Furthermore, jewelry manufacturers make huge profits because of the high demand. This is also the case for retailers who sell various pieces of jewelry and ornaments on a large scale.
4. High-Level Anonymity
Investors can hold precious metals without any public records of the holdings or their transactions. This level of anonymity keeps your holdings safe from government confiscation and theft. Also, they are liquid investments; you can purchase and sell with ease. You can also get your money quickly after selling them.
5. Portfolio Diversification
Different countries mine metals in different forms. This allows investors to diversify their portfolios with various metals from different markets. You can use them to hedge against inflation particularly if you cannot access traditional financial insurance like bonds or stocks and savings accounts.
A good example is gold, which performs better when held for a longer period. Since 2000, it has risen against the dollar by above 500%. Between 2002 and 2011, each year witnessed an increase with a 9% annual return. Although it dropped in 2008, it recovered quickly and rose continuously for five years.

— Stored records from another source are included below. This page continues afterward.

Lemma copath_pair_range s t :
  (s, t) ∈ copath_pairs n pre path ->
  0 <= s < n - 1 /\ 0 <= t < 2 * n - 1 /\ exists pk, vget pre t = Some pk /\ pk <> [].
Proof using Hwf Hu.
  intros Hin. pose proof (copath_pairs_source n pre _ _ _ (proj1 leaf_nonneg) Hin) as Hs.
  apply tail_range in Hs. apply elem_of_copath_pairs in Hin as (k & _ & _ & Ht); [|apply leaf_nonneg].
  pose proof (resolution_range _ _ _ _ Ht) as Hr. apply resolution_sound in Ht as [Hpk _].
  rewrite (proj2 Hwf) in Hr. split_and!; try lia; done.
Qed.

Lemma pkhash_len ek : len (pkhash_of ek) = 32.
Proof using HL. unfold pkhash_of, hl_digest, len. by rewrite derive_key_len. Qed.

Lemma wrap_spec_wf (m : gmap Z bytes) after s t :
  secret_chain gid m (leaf_node n u) (tail path) -> (s, t) ∈ copath_pairs n pre path ->
  ciphertext_wf n (wrap_spec m after s t).
Proof using Hwf Hu HL KL AL.
  intros Hch Hin. destruct (copath_pair_range s t Hin) as (Hs & Ht & pk & Hpk & _).
  pose proof (copath_pairs_source n pre _ _ _ (proj1 leaf_nonneg) Hin) as Hsrc.
  destruct (chain_secrets m s Hch Hsrc) as (x & Hx & Hlx).
  unfold wrap_spec, ciphertext_wf. cbn -[Z.mul]. split_and!; try lia.
  - pose proof (pkhash_len (default [] (vget pre t))). unfold len in *. rewrite length_take. lia.
  - apply encaps_ct_len.
  - unfold node_secret. rewrite Hx. cbn. match goal with |- context [aead_encrypt ?k ?no ?ad x] =>
      destruct (aead_roundtrip k no ad x Hlx) as (y & -> & Hy & _) end. done.
Qed.

Lemma built_wire_wf (m : gmap Z bytes) after :
  secret_chain gid m (leaf_node n u) (tail path) ->
  BarrierTree.compute_barrier_tree_hash n (built_post m) = Ok after ->
  len rrh = 32 -> len before = 32 ->
  wire_wf n (built_update m after) (built_cover m after).
Proof using Hwf Hu HL KL AL.
  intros Hch Ha Hr Hb. split; cbn; try done.
  - unfold built_keys. rewrite <- list_fmap_compose. rewrite <- (list_fmap_id (reverse (tail path))).
    apply list_fmap_ext. done.
  - apply Forall_forall. intros k (x & -> & _)%list_elem_of_fmap. cbn. apply keygen_pair.
  - apply Forall_forall. intros c (s & t & Hin & ->)%built_ct_elem. by apply wrap_spec_wf.
  - rewrite built_pairs. apply pair_le_lt, (copath_pairs_NoDup n pre Hwf), leaf_nonneg.
  - apply BarrierTree.compute_barrier_tree_hash_inv in Ha as [_ ->].
    destruct (Z.to_nat (Z.log2 n)); cbn; unfold hl_digest, len; by rewrite derive_key_len.
Qed.

Lemma built_decodes {WC : WireCodec} {WL : WireCodecLaws WC} (m : gmap Z bytes) after :
  is_u64 gen -> is_u64 bv -> is_u64 prev ->
  decodes_to (cbor (update_value (built_update m after))) (built_update m after) (built_cover m after).
Proof using Hwf Hu.
  intros Hg Hbv Hp. destruct (n_max_bounds n (proj1 Hwf)) as (_ & _ & ?). pose proof leaf_nonneg.
  split_and!; try done.
  - apply decode_encode_update. split_and!; try done. unfold is_u64, U64_MAX in *. cbn. lia.
  - cbn. apply decode_encode_cover. unfold cover_u64, is_u64, U64_MAX in *. cbn -[Z.mul].
    split_and!; try lia.
    + apply Forall_forall. intros x Hx. apply path_of_range in Hx; lia.
    + constructor.
    + apply Forall_forall. intros c (s & t & Hin & ->)%built_ct_elem.
      destruct (copath_pair_range s t Hin) as (? & ? & _). cbn. lia.
    + apply Forall_forall. intros k (x & -> & Hx)%list_elem_of_fmap. unfold built_nodes in Hx.
      rewrite elem_of_reverse in Hx. apply tail_range in Hx. cbn. lia.
Qed.

End BuildSpec.
(* ===== verification/Slots.v ===== *)
(** * The server's slot leases

    The slot allocator of [cityg-server/src/roster_state.rs].

    A group has [n_max] leaf slots.  A slot is lent to a leaf as a lease, a pair
    of a slot index and a generation; releasing the lease of a revoked leaf
    advances the generation of its slot, so that an old lease is told from a
    new one.  A lease is handed out with a join ticket ([allocate_slot_lease]),
    held back while the ticket is pending, activated when the join is accepted
    ([activate_slot_lease]) and released on revocation.

    [SlotTable] is the part of [GroupState] the allocator works on; [slots_ok]
    is what its operations maintain. *)

From S2P Require Import Prelude Hash Heap BarrierTree Errors.

(** ** The state *)

Record SlotLease := { slot_index : Z; slot_generation : Z }.

Record JoinFinalizeAuthRecord := {
  jfa_leaf_id : bytes;
  jfa_lease : SlotLease;
  jfa_token : bytes;
}.

Record SlotTable := {
  n_max : Z;
  free_slots : gset Z;
  slot_generations : gmap Z Z;
  leaf_slot_leases : gmap bytes SlotLease;
  revoked_slot_leases : gmap bytes SlotLease;
  pending_join_finalize_auth : gmap bytes JoinFinalizeAuthRecord;
  revoked : gset bytes;
}.

Instance slot_lease_eq_dec : EqDecision SlotLease.
Proof. solve_decision. Defined.
Definition with_free (t : SlotTable) (f : gset Z) : SlotTable := {|
  n_max := n_max t; free_slots := f; slot_generations := slot_generations t;
  leaf_slot_leases := leaf_slot_leases t; revoked_slot_leases := revoked_slot_leases t;
  pending_join_finalize_auth := pending_join_finalize_auth t; revoked := revoked t |}.
Definition with_generations (t : SlotTable) (g : gmap Z Z) : SlotTable := {|
  n_max := n_max t; free_slots := free_slots t; slot_generations := g;
  leaf_slot_leases := leaf_slot_leases t; revoked_slot_leases := revoked_slot_leases t;
  pending_join_finalize_auth := pending_join_finalize_auth t; revoked := revoked t |}.
Definition with_leases (t : SlotTable) (l : gmap bytes SlotLease) : SlotTable := {|
  n_max := n_max t; free_slots := free_slots t; slot_generations := slot_generations t;
  leaf_slot_leases := l; revoked_slot_leases := revoked_slot_leases t;
  pending_join_finalize_auth := pending_join_finalize_auth t; revoked := revoked t |}.
Definition with_revoked_leases (t : SlotTable) (r : gmap bytes SlotLease) : SlotTable := {|
  n_max := n_max t; free_slots := free_slots t; slot_generations := slot_generations t;
  leaf_slot_leases := leaf_slot_leases t; revoked_slot_leases := r;
  pending_join_finalize_auth := pending_join_finalize_auth t; revoked := revoked t |}.
Definition with_pending (t : SlotTable) (p : gmap bytes JoinFinalizeAuthRecord) : SlotTable := {|
  n_max := n_max t; free_slots := free_slots t; slot_generations := slot_generations t;
  leaf_slot_leases := leaf_slot_leases t; revoked_slot_leases := revoked_slot_leases t;
  pending_join_finalize_auth := p; revoked := revoked t |}.
Definition with_revoked (t : SlotTable) (r : gset bytes) : SlotTable := {|
  n_max := n_max t; free_slots := free_slots t; slot_generations := slot_generations t;
  leaf_slot_leases := leaf_slot_leases t; revoked_slot_leases := revoked_slot_leases t;
  pending_join_finalize_auth := pending_join_finalize_auth t; revoked := r |}.

(** ** The slot allocator *)

Definition DEFAULT_BARRIER_N_MAX : Z := 1024.

(** The allocator's part of [GroupState::default()], at a given [n_max]. *)
Definition empty_slots (n : Z) : SlotTable := {|
  n_max := n; free_slots := ∅; slot_generations := ∅; leaf_slot_leases := ∅;
  revoked_slot_leases := ∅; pending_join_finalize_auth := ∅; revoked := ∅ |}.

Definition slot_capacity (t : SlotTable) : Z := Z.min (Z.max (n_max t) 1) U32_MAX.

(** [(0..slot_capacity).collect()] *)
Definition slot_range (cap : Z) : gset Z := list_to_set (zrange 0 cap).

(** The slot indices of the values of a map of leases. *)
Definition lease_slots (m : gmap bytes SlotLease) : gset Z := map_img (slot_index <$> m).

Definition pending_leases (t : SlotTable) : gmap bytes SlotLease := jfa_lease <$> pending_join_finalize_auth t.

Definition ensure_slot_allocator_initialized (t : SlotTable) : SlotTable :=
  let cap := slot_capacity t in
  let generations :=
    if bool_decide (slot_generations t = ∅) then gset_to_gmap 0 (slot_range cap) else slot_generations t in
  let free :=
    if bool_decide (free_slots t = ∅) && (Z.of_nat (size generations) =? cap)
    then (slot_range cap ∖ lease_slots (leaf_slot_leases t)) ∖ lease_slots (pending_leases t)
    else free_slots t in
  with_free (with_generations t generations) free.

(** [set.iter().next()]: a [BTreeSet] iterates in increasing order. *)
Definition first_slot (s : gset Z) : option Z := head (merge_sort Z.le (elements s)).

Definition allocate_slot_lease (t : SlotTable) (leaf_id : bytes) : SlotTable * result CityGError SlotLease :=
  match leaf_slot_leases t !! leaf_id with
  | Some existing => (t, Ok existing)
  | None =>
      match pending_join_finalize_auth t !! leaf_id with
      | Some existing => (t, Ok (jfa_lease existing))
      | None =>
          let t := ensure_slot_allocator_initialized t in
          match first_slot (free_slots t) with
          | None => (t, Err (InvalidInput "slot allocator exhausted"))
          | Some slot =>
              let t := with_free t (free_slots t ∖ {[slot]}) in
              (t, Ok {| slot_index := slot; slot_generation := default 0 (slot_generations t !! slot) |})
          end
      end
  end.

Definition reserve_slot_lease (t : SlotTable) (leaf_id : bytes) (lease : SlotLease) : SlotTable * result CityGError unit :=
  if slot_capacity t <=? slot_index lease then (t, Err (InvalidInput "slot lease index out of range"))
  else
    let t := ensure_slot_allocator_initialized t in
    let generation := default 0 (slot_generations t !! slot_index lease) in
    let t := with_generations t (<[slot_index lease := generation]> (slot_generations t)) in
    if negb (generation =? slot_generation lease) then (t, Err (InvalidInput "slot lease generation mismatch"))
    else
      match leaf_slot_leases t !! leaf_id with
      | Some existing =>
          if bool_decide (existing = lease) then (t, Ok tt)
          else (t, Err (InvalidInput "leaf already bound to another slot lease"))
      | None =>
          (with_leases (with_free t (free_slots t ∖ {[slot_index lease]})) (<[leaf_id := lease]> (leaf_slot_leases t)),
           Ok tt)
      end.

During periods of recession, gold prices may drop but they still outperform stocks as well as other investments. This is because when there is instability in the market, more people turn to gold, thereby, pushing up the price. You can get tips for portfolio diversification.
6. Huge ROI Potential
The high demand and short supply of precious metals drive the prices higher. Since 1965, the gold mining rate has increased by 2.5 percent each year. As new technologies emerge, miners learn new ways of exploiting deposits that were previously considered difficult to mine.
For example, there are now more efficient means of extracting natural deposits from rock, seawater, and other locations. As a result, miners now have more access to areas that they thought were not worth trying.

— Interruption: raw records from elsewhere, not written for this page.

(* ===== verification/Roster.v ===== *)
(** * The server's roster: tickets, membership and capacity

    [cityg-server/src/roster_state.rs] and the roster helpers of
    [cityg-server/src/lib.rs] on the state of one group.

    [Group] is [GroupState] with the slot allocator's fields in [slots] and the
    fields the barrier tree works on in [barrier].  A join ticket reserves a
    lease for a leaf ([build_join_ticket]); an accepted bundle changes the set
    of members and the leases, keys and history with it ([commit_membership]);
    a finalised join drops its ticket ([finalize_join]).  An operation that
    fails leaves no trace: [stage_bundle] runs it on a copy of the roster. *)

From S2P Require Import Prelude Hash Errors Header Heap BarrierTree Merkle ServerTree BarrierWire Slots.

(** ** The state *)

Record JoinLeafHistoryRecord := {
  jlh_leaf_id : bytes;
  jlh_barrier_version : Z;
  jlh_slot_index : Z;
  jlh_slot_generation : Z;
  jlh_device_pk : bytes;
  jlh_ek_leaf : bytes;
}.

Record HistoryCommitment := {
  history_view_id : bytes;
  history_commitment_id : bytes;
  prev_history_commitment_id : bytes;
  history_seq : Z;
}.

Record BarrierState := {
  barrier_initialized : bool;
  barrier_version : Z;
  barrier_roots_hash : bytes;
  kem_tree_hash_after : bytes;
  max_barrier_update_bytes : Z;
  barrier_pk_entries : snapshot;
  barrier_hash_cache : option BarrierHashCache;
  current_history_commitment : HistoryCommitment;
  room_admin_pop_keys : gset bytes;
}.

Additionally, the increase in world population increases the demand for jewelry. In the last 100 years, about 6 billion ounces of gold were consumed but only an estimate of 6 million troy ounces were mined. This explains why you should choose 24karats if you want investment-grade bullion instead of ornamental value.
How to Invest in Precious Metals?
Now that you have seen why you should add precious metals to your portfolio, you may also like to know how to start investing. There are several methods you can explore. They are:
1. Purchase the Physical Commodity
This simply refers to buying coins and bars that you will store using your own means. It does not involve any counterparty risk. It also gives you an understanding of the spot price so you will know when to purchase.
2. Invest in ETF
When you buy physical bullion, you may face storage issues, which is why you can invest in ETFs (exchange-traded funds). The major benefit of this option is liquidity. You can buy or sell the shares via a brokerage account. It is cost-effective and convenient. You can read articles to get more information on investing in ETFs.
3. Buy Shares from Mining Companies
This option involves seeking companies that mine precious metals to buy their shares. Although it does not grant you ownership of the assets, you will benefit from the rise in stock prices.
The Drawbacks of Precious Metals Investment
There are 2 primary limitations to consider before investing. First, bullion is considered a commodity, which means you plan to resell at a high price. While the commodity holds value during a recession, it does not generate cash flow or interest. Second, you should be ready to pay shipping and storage fees in addition to the cost of bullion.
Some investors are emotional about investing in precious metals, but you need to make investment decisions out of facts, not emotions. We discussed some reasons why you should invest. Therefore, the allocation you choose to hold in your portfolio should match your peculiar circumstances.
You also need to know that when you invest a lot of funds in metals, the risk of losing the gains in other classes of assets is high. However, having too little or no precious metals in your portfolio can subject it to more risk.